Simulator for a Mythical Machine

What is Machine Language

Machine language is the basic language understood by the electronics of the computer's CPU (central processing unit). It is strictly numerical rather than having any sort of syntax you are used to with Python or perhaps other languages. Each type of CPU has its own unique machine language. The machine language for a Macintosh is very different from an Intel based PC.

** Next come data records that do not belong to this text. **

(** [remove_connection] closes the slot's descriptor and frees the slot, whatever the
    slot's buffer holds. *)
Lemma remove_connection_any base w s conns rules stats i fd p b' :
  srv_rel base w s conns rules stats -> conns !! i = Some (fd, p) -> cb_ok b' ->
  exists s' w', remove_connection w (cs_set_buffers s (<[i := b']> (cs_buffers_ s))) (Z.of_nat i) = Some (s', w') /\
    srv_rel base w' s' (swap_out i conns) rules stats /\ quiet w w' /\ cs_messages_handled_ s' = cs_messages_handled_ s.
Proof.
  intros Hr Hi Hb'. pose proof (sv_max16 _ _ _ _ _ _ Hr) as H16. pose proof (lookup_lt_Some _ _ _ Hi) as Hlt.
  pose proof (swap_out_length _ _ _ Hi) as Hlen. pose proof (swap_out_perm _ _ _ Hi) as Hp.
  apply (fmap_Permutation fst) in Hp. cbn [fmap list_fmap fst] in Hp.
  destruct (fds_remove base (os_open w) _ _ _ _ _ _ Hp (sv_nodup _ _ _ _ _ _ Hr) (sv_own _ _ _ _ _ _ Hr) (sv_open _ _ _ _ _ _ Hr))
    as (Hn' & Hown' & Hopen').
  assert (0 <= fd) as Hfd.
  { pose proof (sv_own _ _ _ _ _ _ Hr) as Hown. rewrite Hp, !Forall_cons in Hown. tauto. }
  destruct Hr as [Hin Hcfg Hcount Hmax Hfl Hbl Hbok Hconn _ _ _ Hplane]. unfold kMaxControlConnections, zlen in *.
  unfold remove_connection. cbn [cs_set_buffers cs_connection_count_ cs_client_fds_ cs_buffers_]. rewrite Hcount. destruct (Z.leb_spec (Z.of_nat (length conns)) (Z.of_nat i)); [lia|].
  destruct (Hconn _ _ _ Hi) as [Hgf _]. rewrite Hgf. cbn [mbind option_bind]. rewrite close_fd_open by done.
  rewrite aset_in_range by (unfold zlen; lia). cbn [mbind option_bind]. rewrite Nat2Z.id.
  rewrite wrap_small by (unfold fits; lia).
  replace (Z.of_nat (length conns) - 1) with (Z.of_nat (pred (length conns))) by lia.
  destruct (os_close_law w fd) as [Hcl Hq].
  assert (forall fds buffers, length fds = 16%nat -> length buffers = 16%nat -> Forall cb_ok buffers ->
    (forall (j : nat) fd p, swap_out i conns !! j = Some (fd, p) ->
      fds.[Z.of_nat j] = Some fd /\ exists b, buffers.[Z.of_nat j] = Some b /\ cb_repr b p) ->
    srv_rel base (os_close w fd) (cs_set_connections (cs_set_buffers s (<[i := b']> (cs_buffers_ s))) fds buffers (Z.of_nat (pred (length conns)))) (swap_out i conns) rules stats)
    as Hdone.
  { intros fds buffers H1 H2 H3 H4. split; cbn; unfold kMaxControlConnections, zlen; try done; try lia. by rewrite Hcl. }
  destruct (Z.ltb_spec (Z.of_nat i) (Z.of_nat (pred (length conns)))) as [Hmid|Hlast].
  - destruct (lookup_lt_is_Some_2 conns (pred (length conns))) as [[fdl pl] Hl]; [lia|].
    destruct (Hconn _ _ _ Hl) as [Hgl (bl & Hgbl & _)].
    assert (forall j : nat, (j <> i)%nat -> (<[i := -1]> (cs_client_fds_ s)).[Z.of_nat j] = (cs_client_fds_ s).[Z.of_nat j]) as Hne.
    { intros j Hj. unfold aget. rewrite !decide_True, Nat2Z.id by lia. apply list_lookup_insert_ne. lia. }
    rewrite Hne, Hgl by lia. cbn [mbind option_bind]. rewrite aset_in_range by (unfold zlen; rewrite length_insert; lia).
    cbn [mbind option_bind].
    assert ((<[i := b']> (cs_buffers_ s)).[Z.of_nat (pred (length conns))] = Some bl) as ->.
    { rewrite <-Hgbl. unfold aget. rewrite !decide_True, Nat2Z.id by lia. apply list_lookup_insert_ne. lia. }
    cbn [mbind option_bind]. rewrite aset_in_range by (unfold zlen; rewrite length_insert; lia).
    cbn [mbind option_bind]. rewrite Nat2Z.id. eexists _, _. split; [done|]. split; [|done].
    rewrite (list_insert_insert_eq (cs_buffers_ s)). apply Hdone; [by rewrite !length_insert; lia|by rewrite length_insert; lia| |].
    + apply Forall_insert; [done|]. apply (proj1 (Forall_aget _ _) Hbok _ _ Hgbl).
    + apply (swap_out_conn s); try lia; [done|..]; intros j Hj; case_decide as E; try subst j;
        unfold aget in *; rewrite ?decide_True, ?Nat2Z.id in * by lia.
      * rewrite list_lookup_insert_eq by (rewrite length_insert; lia). by rewrite Hgl.
      * by rewrite !list_lookup_insert_ne by lia.
      * rewrite list_lookup_insert_eq by lia. by rewrite Hgbl.
      * by rewrite list_lookup_insert_ne by lia.
  - assert (pred (length conns) = i) as E by lia. cbn [mbind option_bind]. eexists _, _. split; [done|]. split; [|done].
    apply Hdone; [rewrite length_insert; lia|rewrite length_insert; lia|by apply Forall_insert|].
    apply (swap_out_conn s); try lia; [done|..]; intros j Hj; rewrite decide_False by lia;
      unfold aget; rewrite !decide_True, Nat2Z.id by lia; apply list_lookup_insert_ne; lia.
Qed.

Lemma remove_connection_spec base w s conns rules stats i fd p :
  srv_rel base w s conns rules stats -> conns !! i = Some (fd, p) ->
  exists s' w', remove_connection w s (Z.of_nat i) = Some (s', w') /\
    srv_rel base w' s' (swap_out i conns) rules stats /\ quiet w w' /\ cs_messages_handled_ s' = cs_messages_handled_ s.
Proof.
  intros Hr Hi. destruct (sv_conn _ _ _ _ _ _ Hr _ _ _ Hi) as [_ (b & Hb & Hbr)].
  pose proof (remove_connection_any _ _ _ _ _ _ _ _ _ b Hr Hi (proj1 Hbr)) as H.
  apply aget_Some in Hb as [_ Hb]. rewrite Nat2Z.id in Hb. rewrite list_insert_id in H by done. by destruct s.
Qed.

(** ** Updates of the relation *)

Lemma srv_rel_set_buffer base w s conns rules stats i fd p b' p' :
  srv_rel base w s conns rules stats -> conns !! i = Some (fd, p) -> cb_repr b' p' ->
  (cs_buffers_ s).[Z.of_nat i <- b'] = Some (<[i := b']> (cs_buffers_ s)) /\
  srv_rel base w (cs_set_buffers s (<[i := b']> (cs_buffers_ s))) (<[i := (fd, p')]> conns) rules stats.
Proof.
  intros Hr Hi Hb. pose proof (sv_max16 _ _ _ _ _ _ Hr) as H16. pose proof (lookup_lt_Some _ _ _ Hi) as Hlt.
  destruct Hr as [Hin Hcfg Hcount Hmax Hfl Hbl Hbok Hconn Hn Hown Hopen Hplane].
  unfold kMaxControlConnections, zlen in *.
  assert ((<[i := (fd, p')]> conns).*1 = conns.*1) as Hfst.
  { rewrite list_fmap_insert. apply list_insert_id. rewrite list_lookup_fmap, Hi. done. }
  split; [rewrite aset_in_range by (unfold zlen; lia); by rewrite Nat2Z.id|].
  split; cbn; unfold kMaxControlConnections, zlen; rewrite ?length_insert, ?Hfst; try done; try lia.
  - apply Forall_insert; [done|]. apply Hb.
  - intros j fd' pj Hj. apply list_lookup_insert_Some in Hj as [(<- & [= <- <-] & _)|[Hne Hj]].
    + destruct (Hconn _ _ _ Hi) as [Hf _]. split; [done|]. exists b'. split; [|done].
      unfold aget. rewrite decide_True, Nat2Z.id, list_lookup_insert_eq by lia. done.
    + destruct (Hconn _ _ _ Hj) as [Hf (bj & Hgb & Hbj)]. split; [done|]. exists bj. split; [|done].
      unfold aget in *. rewrite decide_True, Nat2Z.id in * by lia. by rewrite list_lookup_insert_ne.
Qed.

Lemma srv_rel_set_core base w s conns rules stats core rules' :
  srv_rel base w s conns rules stats -> plane_repr core rules' stats -> srv_rel base w (cs_set_core s core) conns rules' stats.
Proof. intros [] Hp. by split. Qed.

Lemma srv_rel_handled base w s conns rules stats :
  srv_rel base w s conns rules stats -> srv_rel base w (cs_inc_messages_handled s) conns rules stats.
Proof. intros []. by split. Qed.

(** ** The handlers keep the relation *)

Lemma handle_accept_spec base w s conns rules stats :
  srv_rel base w s conns rules stats ->
  exists s' w' conns', handle_accept w s = Some (s', w') /\ srv_rel base w' s' conns' rules stats /\ quiet w w' /\
    (conns' = conns \/ exists fd, conns' = conns ++ [(fd, [])]).
Proof.
  intros Hr. pose proof (sv_max16 _ _ _ _ _ _ Hr) as H16. unfold handle_accept.
  destruct (os_accept4 w (cs_listen_fd_ s)) as [client w1] eqn:Ea. destruct (os_accept4_law _ _ _ _ Ea) as [Hop Hq1].
  destruct Hop as [[Hneg Ho1]|(Hpos & Hfresh & Ho1)].
  { zcase; [|lia]. eexists _, _, conns. split_and!; [done|by eapply srv_rel_world|done|by left]. }
  destruct (Z.ltb_spec client 0); [lia|]. rewrite (sv_count _ _ _ _ _ _ Hr).
  assert (forall w2, os_open w2 = os_open w1 -> srv_rel base (os_close w2 client) s conns rules stats) as Hclosed.
  { intros w2 Hw2. eapply srv_rel_world; [|exact Hr]. destruct (os_close_law w2 client) as [-> _]. rewrite Hw2, Ho1.
    clear -Hfresh. set_solver. }
  destruct (Z.leb_spec (cpc_max_connections (cs_config_ s)) (zlen conns)) as [|Hroom].
  { eexists _, _, conns. split_and!; [done|by apply Hclosed| |by left]. eapply quiet_trans; [done|]. apply os_close_law. }
  unfold add_to_epoll. destruct (os_epoll_ctl_add w1 (cs_epoll_fd_ s) client) as [r w2] eqn:Ee.
  destruct (os_epoll_ctl_add_law _ _ _ _ _ Ee) as [Ho2 Hq2].
  destruct (r =? 0); cbn [negb].
  2: { eexists _, _, conns. split_and!; [done|by apply Hclosed| |by left]. eapply quiet_trans; [done|].
       eapply quiet_trans; [done|]. apply os_close_law. }
  pose proof (sv_config _ _ _ _ _ _ Hr) as Hv. unfold cpc_valid, kMaxControlConnections in Hv.
  rewrite !andb_true_iff, !Z.ltb_lt, Z.leb_le in Hv.
  destruct Hr as [Hin Hcfg Hcount Hmax Hfl Hbl Hbok Hconn Hn Hown Hopen Hplane].
  unfold kMaxControlConnections, zlen in *. rewrite aset_in_range by (unfold zlen; lia). cbn [mbind option_bind].
  destruct (aget_in_range (cs_buffers_ s) (Z.of_nat (length conns))) as [b Hb]; [unfold zlen; lia|].
  rewrite Hb. cbn [mbind option_bind]. rewrite aset_in_range by (unfold zlen; lia). cbn [mbind option_bind].
  rewrite wrap_small by (unfold fits; lia). rewrite Nat2Z.id.
  pose proof (proj1 (Forall_aget _ _) Hbok _ _ Hb) as Hbk.
  eexists _, _, (conns ++ [(client, [])]). split_and!; [done| |by eapply quiet_trans|eauto].
  assert (client ∉ cs_listen_fd_ s :: cs_epoll_fd_ s :: cs_event_fd_ s :: conns.*1) as Hnew.
  { rewrite Hopen in Hfresh. rewrite elem_of_union, elem_of_list_to_set in Hfresh. tauto. }
  assert (cs_listen_fd_ s :: cs_epoll_fd_ s :: cs_event_fd_ s :: (conns ++ [(client, [])]).*1 ≡ₚ
    client :: cs_listen_fd_ s :: cs_epoll_fd_ s :: cs_event_fd_ s :: conns.*1) as Hp
    by (rewrite fmap_app; change ([(client, [] : list Byte)].*1) with [client]; perm_solver).
  split; cbn [cs_set_connections cs_initialized_ cs_config_ cs_connection_count_ cs_client_fds_ cs_buffers_ cs_listen_fd_
    cs_epoll_fd_ cs_event_fd_ cs_core_]; unfold kMaxControlConnections, zlen; rewrite ?length_insert, ?length_app;
    cbn [length]; try done; try lia.
  - apply Forall_insert; [done|]. apply cb_reset_repr, Hbk.
  - intros j fd p [Hj|[Hj [Hz [= <- <-]]%list_lookup_singleton_Some]]%lookup_app_Some; unfold aget.
    + pose proof (lookup_lt_Some _ _ _ Hj). destruct (Hconn _ _ _ Hj) as [Hf (bj & Hgb & Hbj)]. unfold aget in Hf, Hgb.
      rewrite !decide_True, Nat2Z.id, !list_lookup_insert_ne in * by lia. eauto.
    + rewrite !decide_True, Nat2Z.id by lia. replace j with (length conns) by lia.
      rewrite !list_lookup_insert_eq by lia. split; [done|]. eexists. split; [done|]. by apply cb_reset_repr.
  - rewrite Hp. by apply NoDup_cons.
  - rewrite Hp. apply Forall_cons. split; [|done]. split; [done|]. rewrite Hopen in Hfresh. set_solver.
  - rewrite (list_to_set_perm_L _ _ Hp), (list_to_set_cons client), Ho2, Ho1, Hopen. clear. set_solver.
Qed.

Machine language is much simpler, in general, than high level languages that came later. Computers were first designed around just a few basic ideas. There needed to be a store of memory containing fixed sized numbers. There would be instructions to move numbers between memory and one or more special registers which could also hold numbers of the same size as the memory store. Other instructions would apply arithmetic operations to the numbers in the registers. Finally, special instructions could alter the flow of the program allowing repetition and conditional execution of instructions. What you do in Python when you use while, for and if statements.

Originally the numeric instructions were wired in with patch cords. Later someone had the bright (and simple) idea of using the memory store to hold both data and instructions. To make this work the numeric instructions had to be the same size as the numbers being stored in memory. Because almost all computers use the binary number system, this "word size" is expressed as a certain number of bits for each number. Practial computers have had word sizes from 12 to 64 bits.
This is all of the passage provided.